Writer-director Doug Spearman’s latest film, the romantic drama From Zero to I Love You, is clearly a labour of love that’s making-do with the limited amount of resources it has on hand. Nearly saved by a pair of good leading performance from Darryl Stephens and Scott Bailey, as two gay men involved in a complicated and fraught interracial romantic entanglement, and a general desire by all involved to do well by the material, From Zero to I Love You isn’t a great movie by any stretch, but certainly a well meaning and occasionally perceptive one.
Pete Logsdon (Stephens) has an unfortunate knack for falling in love with men who are usually spoken for, married, and closeted. His track record remains unchanged when he begins a down-low relationship with Jack Dickinson (Bailey), a family man with kids who’s been with his wife for well over a decade. Pete’s father and soon-to-be stepmother (Richard Lawson and Leslie Zemeckis) want their son to stop picking men that are all wrong for him and settle down with someone who won’t turn out to be a heartbreaker, while Jack’s wife (Keili Lefkovitz) is slowly starting to realize that her husband is creeping around behind her back.

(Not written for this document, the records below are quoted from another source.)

Lemma shows_read c ss tot dk lba count buf r buf' d' :
  shows c ss tot dk -> in_range (bc_inner c) lba count buf ->
  read_sectors (bc_inner c) lba count buf = (r, buf', d') ->
  r <> Panic /\ shows (set_inner c d') ss tot dk /\ zlen buf' = zlen buf
  /\ (r = Ok tt -> forall k, 0 <= k < zlen buf ->
      znth 0 buf' k = if k <? count * ss then dk (lba * ss + k) else znth 0 buf k)
  /\ (healthy (bc_inner c) -> r = Ok tt /\ healthy d').
Proof.
  intros (Hc & Hss & Htot & Hdk) Hr E. pose proof Hc as (Hd & Hb & _ & _).
  destruct (law_geometry _ Hd) as [? ?].
  destruct (law_read _ _ _ _ _ _ _ Hd Hr E) as (Hnp & Hd' & [Hg1 Hg2] & Hsame & Hl & Hok & Hh).
  unfold media_bytes in Hsame. rewrite <- Hb, Hss, Htot in *.
  split_and!; try done.
  - split_and!; simpl; try congruence.
    + apply cache_inv_inner; try done; [by split; congruence|].
      intros n e l j _ _ Hj Hlr. apply Hsame. rewrite Hss, Htot in *. nia.
    + intros x Hx. rewrite Hsame by done. by apply Hdk.
  - intros Hr0 k Hk. rewrite (Hok Hr0 k Hk). destruct (Z.ltb_spec k (count * ss)); [|done].
    apply Hdk. destruct Hr as (? & ? & ? & _). rewrite Htot in *. nia.
Qed.

(** A hit copies the sector's bytes. *)
Lemma shows_hit c ss tot dk lba n :
  shows c ss tot dk -> cache_lookup c lba = Some n ->
  exists e, entries c !! n = Some e /\ zlen e.2 = ss
  /\ forall j, 0 <= j < ss -> znth 0 e.2 j = dk (lba * ss + j).
Proof.
  intros (Hc & Hss & Htot & Hdk) (e & He & Ht)%lookup_entry_Some.
  pose proof Hc as (Hd & Hb & _ & [Hok _]). destruct (law_geometry _ Hd) as [? ?].
  destruct (Hok _ _ He) as [Hl Hcont]. destruct (Hcont _ Ht) as [Hr Hj].
  exists e. rewrite <- Hss. split_and!; try done. intros j Hjr. rewrite Hj by done.
  apply Hdk. rewrite <- Hss, <- Htot. nia.
Qed.

Lemma shows_populate c ss tot dk n lba sector buf :
  shows c ss tot dk -> 0 <= sector -> 0 <= lba ->
  lba + (sector + Z.of_nat n) <= tot -> (sector + Z.of_nat n) * ss <= zlen buf ->
  (forall s, sector <= s < sector + Z.of_nat n -> lookup_entry (entries c) (lba + s) = None) ->
  (forall k, sector * ss <= k < (sector + Z.of_nat n) * ss -> znth 0 buf k = dk (lba * ss + k)) ->
  exists c', populate n c lba sector buf = Some c' /\ shows c' ss tot dk
  /\ bc_inner c' = bc_inner c.
Proof.
  intros (Hc & Hss & Htot & Hdk) ? ? ? ? Hn Hk.
  pose proof Hc as (Hd & Hb & _ & _). destruct (law_geometry _ Hd) as [? ?].
  destruct (populate_spec n c lba sector buf) as (c' & Hp & Hi' & Hin & Hb'); rewrite ?Hss; try lia.
  - done.
  - done.
  - intros k Hkr. rewrite Hk by done. symmetry. apply Hdk. nia.
  - exists c'. split; [done|]. split; [|done]. unfold shows. rewrite Hin, Hb'. done.
Qed.

Lemma read_loop_spec ss tot dk lba count fuel : forall c buf index r buf' c',
  shows c ss tot dk -> 0 < ss -> 0 <= lba -> 0 <= index <= count -> count <= u16_max ->
  lba + count <= tot -> count * ss <= zlen buf -> count - index <= Z.of_nat fuel ->
  (forall k, 0 <= k < index * ss -> znth 0 buf k = dk (lba * ss + k)) ->
  read_loop fuel c lba count index buf = (r, buf', c') ->
  r <> Panic /\ shows c' ss tot dk /\ zlen buf' = zlen buf
  /\ (r = Ok tt -> forall k, 0 <= k < zlen buf ->
      znth 0 buf' k = if k <? count * ss then dk (lba * ss + k) else znth 0 buf k)
  /\ (healthy (bc_inner c) -> r = Ok tt /\ healthy (bc_inner c')).
Proof.
  induction fuel as [|fuel IH]; intros c buf index r buf' c' Hc Hss Hlba Hi Hcu Htot Hb Hf Hdone;
    simpl; destruct (Z.ltb_spec index count) as [Hlt|Hge]; simpl; try lia.
  1, 3: intros [= <- <- <-]; split_and!; try done; intros _ k Hk;
    destruct (Z.ltb_spec k (count * ss)); [|done]; apply Hdone;
    replace index with count by lia; lia.
  pose proof Hc as (_ & Hbps & _ & _). rewrite !Hbps.
  destruct (cache_lookup c (lba + index)) as [n|] eqn:El.
  - destruct (shows_hit _ _ _ _ _ _ Hc El) as (e & -> & Hel & Hej).
    rewrite copy_from_slice_Some by nia. intros E.
    apply IH in E as (Hnp & Hc' & Hl & Hok & Hh); try lia; try done.
    + rewrite zlen_zsplice in Hl, Hok by nia. split_and!; try done.
      intros Hr k Hk. rewrite (Hok Hr k Hk).
      destruct (Z.ltb_spec k (count * ss)); [done|].
      rewrite znth_zsplice by nia. rewrite Hel.
      rewrite (proj2 (Z.ltb_ge k _)), andb_false_r by nia. done.
    + rewrite zlen_zsplice; nia.
    + intros k Hk. rewrite znth_zsplice by nia. rewrite Hel.
      destruct (Z.leb_spec (index * ss) k); simpl.
      * destruct (Z.ltb_spec k (index * ss + ss)); [|nia]. rewrite Hej by lia. f_equal. lia.
      * apply Hdone. lia.
  - destruct (run_end_spec (Z.to_nat (count - index)) (entries c) lba count index)
      as (Hre & Hnone & Hprog); [lia|lia|].
    specialize (Hprog Hlt El). set (index' := run_end _ _ _ _ _) in *.
    set (sub := zslice buf (index * ss) (index' * ss - index * ss)).
    assert (zlen sub = (index' - index) * ss) as Hsub by (unfold sub; rewrite zlen_zslice; nia).
    destruct (read_sectors (bc_inner c) (lba + index) (index' - index) sub)
      as [[r0 part] d'] eqn:Er.
    assert (in_range (bc_inner c) (lba + index) (index' - index) sub) as Hir.
    { pose proof Hc as ((Hd & Hbb & _) & _ & Htt & _). unfold in_range.
      rewrite <- Hbb, Hbps, Htt. lia. }
    destruct (shows_read _ _ _ _ _ _ _ _ _ _ Hc Hir Er) as (Hnp0 & Hc0 & Hpl & Hpok & Hph).
    rewrite Hsub in Hpl, Hpok.
    assert (zlen (zsplice buf (index * ss) part) = zlen buf) as Hspl by (apply zlen_zsplice; nia).
    destruct r0 as [[]|e|]; [|intros [= <- <- <-]|done].
    + assert (forall k, 0 <= k < index' * ss ->
        znth 0 (zsplice buf (index * ss) part) k = dk (lba * ss + k)) as Hdone'.
      { intros k Hk. rewrite znth_zsplice by nia. rewrite Hpl.
        destruct (Z.leb_spec (index * ss) k); simpl.
        - destruct (Z.ltb_spec k (index * ss + (index' - index) * ss)); [|nia].
          rewrite Hpok by (done || nia). rewrite (proj2 (Z.ltb_lt _ _)) by nia. f_equal. lia.
        - apply Hdone. lia. }
      destruct (shows_populate _ _ _ _ (Z.to_nat (index' - index)) lba index
        (zsplice buf (index * ss) part) Hc0) as (c1 & -> & Hc1 & Hin1); try lia; simpl.
      { rewrite Z2Nat.id by lia. nia. }
      { intros s Hs. apply Hnone. lia. }
      { intros k Hk. apply Hdone'. rewrite Z2Nat.id in Hk by lia. nia. }
      intros E. apply IH in E as (Hnp & Hc' & Hl & Hok & Hh); try lia; try done.
      rewrite Hspl in Hl, Hok. split_and!; try done.
      * intros Hr k Hk. rewrite (Hok Hr k Hk).
        destruct (Z.ltb_spec k (count * ss)); [done|].
        rewrite znth_zsplice by nia. rewrite Hpl.
        rewrite (proj2 (Z.ltb_ge k _)), andb_false_r by nia. done.
      * intros Hhe. apply Hh. rewrite Hin1. by apply Hph.
    + split_and!; try done.
Qed.
End CacheRefinement.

From Zero to I Love You has the feel of a DIY movie that was made on a very limited time frame and budget. Stephens and Bailey are two attractive guys with decent chemistry together, but their performances are somehow better when they’re away from each other. That might be because Spearman (Hot Guys with Guns) hasn’t given his leads much to work with outside of the obvious, and the talent level of their co-stars varies wildly in terms of tone and quality. The audience learns very little about Pete and Jack outside of their personal and romantic relationships, which makes buying into their plight more difficult than it probably should be. It also doesn’t help that the white and blander Jack is given just as much of an arc as Pete, whose blackness is the most interesting thing about From Zero to I Love You.
The script feels more like a draft than a fully usable idea, the casting sometimes seems like an afterthought, and despite some flashes of ambitious cinematography, From Zero to I Love You is in desperate need of a better editor. Yet, despite all that From Zero to I Love You never feels dishonest in its aims to entertain and move viewers, and that certainly counts for something.